Avant d’évoquer un autre cas encore plus épineux : la diffusion d’images en direct dans un cadre privé – par exemple dans la salle d’attente d’un cabinet médical, qui, sans le consentement de toutes les personnes filmées, relève du délit.
« En l’absence de disposition légale explicite, la fonction des lunettes Meta n’est pas interdite en principe. Mais cela ne veut pas dire que la distribution n’est pas soumise à conditions, il peut y avoir des restrictions », analyse pour sa part Alexandre Archambault, avocat. spécialisée en droit du numérique, chez Tech&Co.
Usage domestique
Si la fonction live streaming des Meta Ray-Ban pose problème, les lunettes connectées permettent également d’enregistrer de simples vidéos, comme pourrait le faire un smartphone. Une utilisation plus classique, qui pourrait s’apparenter à celle d’un simple smartphone.
Dans un document résumant les « lignes directrices sur le traitement des données personnelles par les appareils vidéo », publié en 2020, le Comité européen de la protection des données (CEPD, équivalent de la CNIL au niveau européen), rappelle que le RGPD, règlement sur les données personnelles, ne s’applique pas aux usages domestiques.
Par exemple, un touriste qui enregistre « des vidéos à la fois sur son téléphone portable et sur un caméscope pour documenter ses vacances » et qui montre « les images à ses amis et à sa famille » mais sans les rendre « accessibles à un nombre indéterminé de personnes », explique le CEPD.
Avec une telle interprétation, l’utilisation de Meta Ray-Ban pour filmer des tiers, sans que les vidéos soient ensuite largement diffusées, pourrait être légale. A condition que cet enregistrement ne soit pas suivi d’une large diffusion – en direct ou en différé, par exemple sur un compte Instagram ouvert à tous.
Quelle responsabilité pour Meta ?
En l’absence de cadre légal, de jurisprudence, voire de recommandations de la CNIL, Meta joue la sécurité, faisant logiquement peser la responsabilité de son produit sur ses clients. Sur son site internetla société a publié « quelques conseils pour vous et vos proches pour utiliser vos lunettes en toute sérénité ».

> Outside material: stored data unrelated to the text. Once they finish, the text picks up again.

(** The request the budgets admitted joins the batch. *)
Lemma admit_spent cap chunk b rid s st s1 s2 b' s3 :
  Spent cap chunk b s → good s → rid ∉ ReplicaBatch.batch b → st ≠ BUDGET_EXHAUSTED →
  budget_status b rid CE s = (Ok st, s1) → requests s2 = requests s1 → accept b rid CE s2 = (Ok b', s3) →
  Spent cap chunk b' s3 ∧ (st = BUDGET_AVAILABLE → good s3).
Proof.
  intros (Hc & Hle & Hi) Hg Hrid Hst E1 H2 E2. destruct (status_run _ _ _ _ _ _ E1) as (r & r' & Hr & Hr' & Est).
  destruct (Hg rid r Hr) as [Hwf H64].
  destruct (charged_status _ _ _ _ CE _ _ _ Hc Hwf (or_introl eq_refl) Hst Est) as (Hlt & Hfit & Hav).
  destruct (admit_run _ _ _ _ _ _ Hrid E2) as [-> Hb].
  unfold accept, request in E2. unfold bind at 1, bind at 1, get in E2.
  rewrite H2, Hr', lookup_insert_eq in E2. simpl in E2.
  destruct (TokenBudgetCollection.add_to_budget _ _ _) as [[[]|e] l'] eqn:Ea; [|done]. injection E2 as <-. simpl in Hb.
  pose proof (charged_add _ _ _ _ _ _ _ Hc Ea) as Hc'.
  assert (∀ x, x ≠ rid → requests s2 !! x = requests s !! x) as Hothers
    by (intros x Hx; by rewrite H2, Hr', lookup_insert_ne).
  assert (load (ReplicaBatch.batch b ++ [rid]) s2 = load (ReplicaBatch.batch b) s + TokenBuffer.active_length (tokens r')) as Hload.
  { rewrite load_app, (load_only _ rid s s2 Hrid Hothers). f_equal. unfold load. simpl. unfold active_length_of.
    rewrite H2, Hr', lookup_insert_eq. lia. }
  split; [unfold Spent; simpl; rewrite Hb; split_and!|].
  - by rewrite Hload.
  - intros Hch. rewrite Hload. by apply Hfit.
  - intros init x Hx. apply app_inj_tail in Hx as [<- <-]. by rewrite (load_only _ rid s s2 Hrid Hothers).
  - intros ->. destruct (Hav eq_refl) as [Ht _]. intros y ry Hy. rewrite H2, Hr' in Hy.
    destruct (decide (y = rid)) as [->|Hne]; [|rewrite lookup_insert_ne in Hy by done; by eapply Hg].
    rewrite lookup_insert_eq in Hy. injection Hy as <-. unfold Trace.good_tokens. fold (tokens r'). rewrite Ht. by split.
Qed.

Lemma ce_request_spent cap chunk rid i b s x s' :
  good s → Spent cap chunk b s → rid ∉ ReplicaBatch.batch b → ce_request rid i b s = (Ok x, s') →
  Spent cap chunk (batch_after x) s' ∧ (∀ b', x = inl b' → good s').
Proof.
  intros Hg HS Hrid E. unfold ce_request in E.
  apply bind_ok in E as (ok & s1 & E1 & E). pose proof (still_can_allocate rid i s) as H1. rewrite E1 in H1. simpl in H1.
  apply (good_still _ _ H1) in Hg. apply (spent_still _ _ _ _ _ H1) in HS.
  destruct (negb ok); [by injection E as <- <-|].
  assert (∀ s0 y, Spent cap chunk b s0 → batch_after (inr y) = b → (_return_to_request_queue rid i;; ret (inr y)) s0 = (Ok x, s') →
    Spent cap chunk (batch_after x) s' ∧ (∀ b', x = inl b' → good s')) as Hback.
  { intros s0 y HS0 Hy E0. apply bind_ok in E0 as ([] & s5 & E5 & E0). injection E0 as <- <-. split; [|done].
    rewrite Hy. eapply spent_only; [exact HS0|exact Hrid|]. pose proof (only_return rid i s0) as Ho. by rewrite E5 in Ho. }
  apply bind_ok in E as (rem & s2 & E2 & E). unfold of_outcome in E2. injection E2 as E2 <-.
  destruct (rem <=? 0); [by apply (Hback s1 (Returned b))|]. unfold bind at 1, get in E.
  apply bind_ok in E as ([] & s2 & E3 & E).
  assert (requests s2 = requests s1) as H2.
  { unfold when in E3. destruct (negb _) in E3; [|by injection E3 as <-].
    pose proof (still_on_kv (kv_claim rid i) s1) as H2. by rewrite E3 in H2. }
  apply (good_still _ _ H2) in Hg. apply (spent_still _ _ _ _ _ H2) in HS.
  apply bind_ok in E as (event & s3 & E4 & E). destruct (try_alloc_good rid s2 Hg) as [Hg3 Ho3]. rewrite E4 in Hg3, Ho3.
  simpl in Hg3, Ho3. apply (spent_only _ _ _ rid s2 s3) in HS; [|done|done].
  destruct event as [event|].
  2:{ apply bind_ok in E as (q & s4 & E5 & E). pose proof (still_replica_at i s3) as H4. rewrite E5 in H4. simpl in H4.
      apply bind_ok in E as (fatal & s5 & E6 & E).
      match type of E6 with _is_insufficient_blocks_fatal i ?c s4 = _ => pose proof (still_fatal i c s4) as H5 end.
      rewrite E6 in H5. simpl in H5. destruct fatal; [by apply bind_ok in E as (? & ? & _ & E)|].
      apply (Hback s5 (Left_loop b)); [|done|done]. apply (spent_still _ _ _ s3); [congruence|done]. }
  unfold bind at 1, get in E. destruct (onload_complete event (kv_cache s3)); simpl in E.
  2:{ injection E as <- <-. split; [by apply (spent_still _ _ _ s3)|]. intros _ _. by apply (good_still s3). }
  apply bind_ok in E as (status & s4 & E5 & E). destruct status.
  - apply bind_ok in E as (b1 & s5 & E6 & E).
    destruct (admit_spent cap chunk b rid s3 BUDGET_AVAILABLE s4 s4 b1 s5 HS Hg3 Hrid ltac:(done) E5 eq_refl E6) as [HS1 Hg5].
    apply bind_ok in E as ([] & s6 & E7 & E). injection E as <- <-.
    pose proof (still_add_active rid i s5) as H6. rewrite E7 in H6. simpl in H6.
    split; [by apply (spent_still _ _ _ s5)|]. intros _ _. apply (good_still s5); [done|by apply Hg5].
  - destruct (status_run _ _ _ _ _ _ E5) as (r & r' & _ & Hr' & _). apply (Hback s4 (Returned b)); [|done|done].
    apply (spent_only _ _ _ rid s3); [done|done|]. intros y Hy. by rewrite Hr', lookup_insert_ne.
  - apply bind_ok in E as ([] & s5 & E6 & E). pose proof (still_add_active rid i s4) as H6. rewrite E6 in H6. simpl in H6.
    apply bind_ok in E as (b1 & s6 & E7 & E). injection E as <- <-. split; [|done].
    by apply (admit_spent cap chunk b rid s3 BUDGET_REACHED s4 s5 b1 s6 HS Hg3 Hrid ltac:(done) E5 H6 E7).
Qed.

Lemma ce_loop_spent cap chunk fuel k i b q s p s' :
  0 ≤ i → replicas s !! Z.to_nat i = Some q → NoDup (ids s) →
  (∀ x, x ∈ ReplicaBatch.batch b → x ∈ tg_reqs q ∨ x ∉ ids s) → good s → Spent cap chunk b s →
  ce_loop fuel k i b s = (Ok p, s') → Spent cap chunk (pass_batch p) s'.
Proof.
  revert b q s. induction fuel as [|fuel IH]; intros b q s Hi Hq Hnd Hdis Hg HS E; simpl in E;
    rewrite (bind_run _ _ _ _ _ (replica_at_run i q s Hi Hq)) in E; unfold bind at 1, get in E;
    (match type of E with (if negb ?c then _ else _) _ = _ => destruct c end; simpl in E; [|by injection E as <- <-]);
    (destruct (ce_reqs q) as [|rid rest] eqn:Ece; [by injection E as <- <-|]); [done|].
  destruct (on_replica_run i q (set_ce rest) s Hi Hq) as [E1 R1]. rewrite (bind_run _ _ _ _ _ E1) in E.
  destruct (popped i q rid rest b s Hi Hq Hnd Hdis Ece) as (_ & Hnd1 & Hb).
  apply bind_ok in E as (x & s2 & E2 & E).
  pose proof (ce_request_run rid i b (set_ce rest q) _ x s2 Hi (requeued_after _ _ _ _ _ R1) Hnd1 Hb E2) as HSv.
  destruct (served_after rid i q rest b x s s2 Hi Hq Hnd Hdis Ece HSv) as
    (q2 & adm & Sh2 & Hb2 & Hadm & Hids2 & Ht2 & _ & Hnd2 & Hdis2).
  match type of E2 with ce_request _ _ _ ?y = _ => set (s1 := y) in * end.
  apply (good_still s s1 eq_refl) in Hg. apply (spent_still cap chunk b s s1 eq_refl) in HS.
  destruct (ce_request_spent cap chunk rid i b s1 x s2 Hg HS Hb E2) as [HS2 Hg2].
  destruct x as [b2|p2]; [|injection E as <- <-; by destruct p2].
  apply (IH b2 q2 s2); try done; [by eapply shift_after|by apply (Hg2 b2)].
Qed.

(** A context-encoding batch built from nothing. *)
Lemma add_ce_spent cap chunk fuel i b q s b' s' :
  0 ≤ i → replicas s !! Z.to_nat i = Some q → NoDup (ids s) →
  (∀ x, x ∈ ReplicaBatch.batch b → x ∈ tg_reqs q ∨ x ∉ ids s) → good s → Spent cap chunk b s →
  _add_ce_requests fuel b i s = (Ok b', s') → Spent cap chunk b' s'.
Proof.
  intros Hi Hq Hnd Hdis Hg HS E. unfold _add_ce_requests in E. unfold bind at 1, get in E.
  destruct (bool_decide (i ∈ _ce_deferred_replicas s)); [by injection E as <- <-|].
  apply bind_ok in E as (p & s1 & E1 & E). pose proof (ce_loop_spent _ _ _ _ _ _ _ _ _ _ Hi Hq Hnd Hdis Hg HS E1) as HS1.
  destruct p as [b1|b1]; simpl in HS1; [by injection E as <- <-|].
  apply bind_ok in E as ([] & s2 & E2 & E). injection E as <- <-.
  pose proof (still_on_replica i update_deferred_lora_requests s1) as H2. rewrite E2 in H2. by apply (spent_still _ _ _ s1).
Qed.

Lemma budget_charged quota s :
  Charged (default (target_tokens_per_batch_ce (config s)) quota) (enable_chunked_prefill (config s)) 0
    (_create_new_token_budget quota s).
Proof.
  unfold _create_new_token_budget. eexists _, _. split; [reflexivity|]. split_and!; try done.
  destruct (max_batch_total_tokens _); by repeat constructor.
Qed.

End Spending.
End Spending.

« Arrêtez d’enregistrer si une personne préfère ne pas être filmée » recommande notamment Meta.
Une formulation qui sous-entend en réalité que ses lunettes seront très difficiles à utiliser pour filmer en direct une visite d’une ville.
Bien consciente des risques délictueux liés au tournage d’un lieu privé sans consentement, Meta recommande également d’éviter d’utiliser la caméra de ses lunettes « dans des lieux sensibles, par exemple dans un cabinet médical, des vestiaires, des toilettes publiques, une école ou un lieu de culte ». « .
Meta revient également sur la lumière LED, qui s’allume lorsque la caméra des lunettes est en fonctionnement. L’entreprise précise qu’il appartient à l’utilisateur d’expliquer aux personnes filmées la signification de cette lumière LED. Ce qui reviendrait par exemple à préciser comment cela fonctionne pour chaque personne rencontrée dans la rue.
« Le voyant lumineux est une plaisanterie, tant qu’il n’est pas connu de tout le monde », juge Eric Barbry, qui se demande si la responsabilité de Meta ne peut pas être mise en cause.
« Quand on vend un outil en sachant qu’il est utilisé massivement de manière illicite, la question se pose », estime-t-il.
Si cette question s’était également posée il y a dix ans avec les Google Glass, finalement abandonnées, le régulateur et les pouvoirs publics risquent de devoir l’aborder de manière plus frontale : en septembre 2024, le groupe Essilorluxottica (propriétaire des Ray-Ban) annonçait une nouvelle « accord « à long terme » avec Meta « pour développer plusieurs générations de lunettes intelligentes ».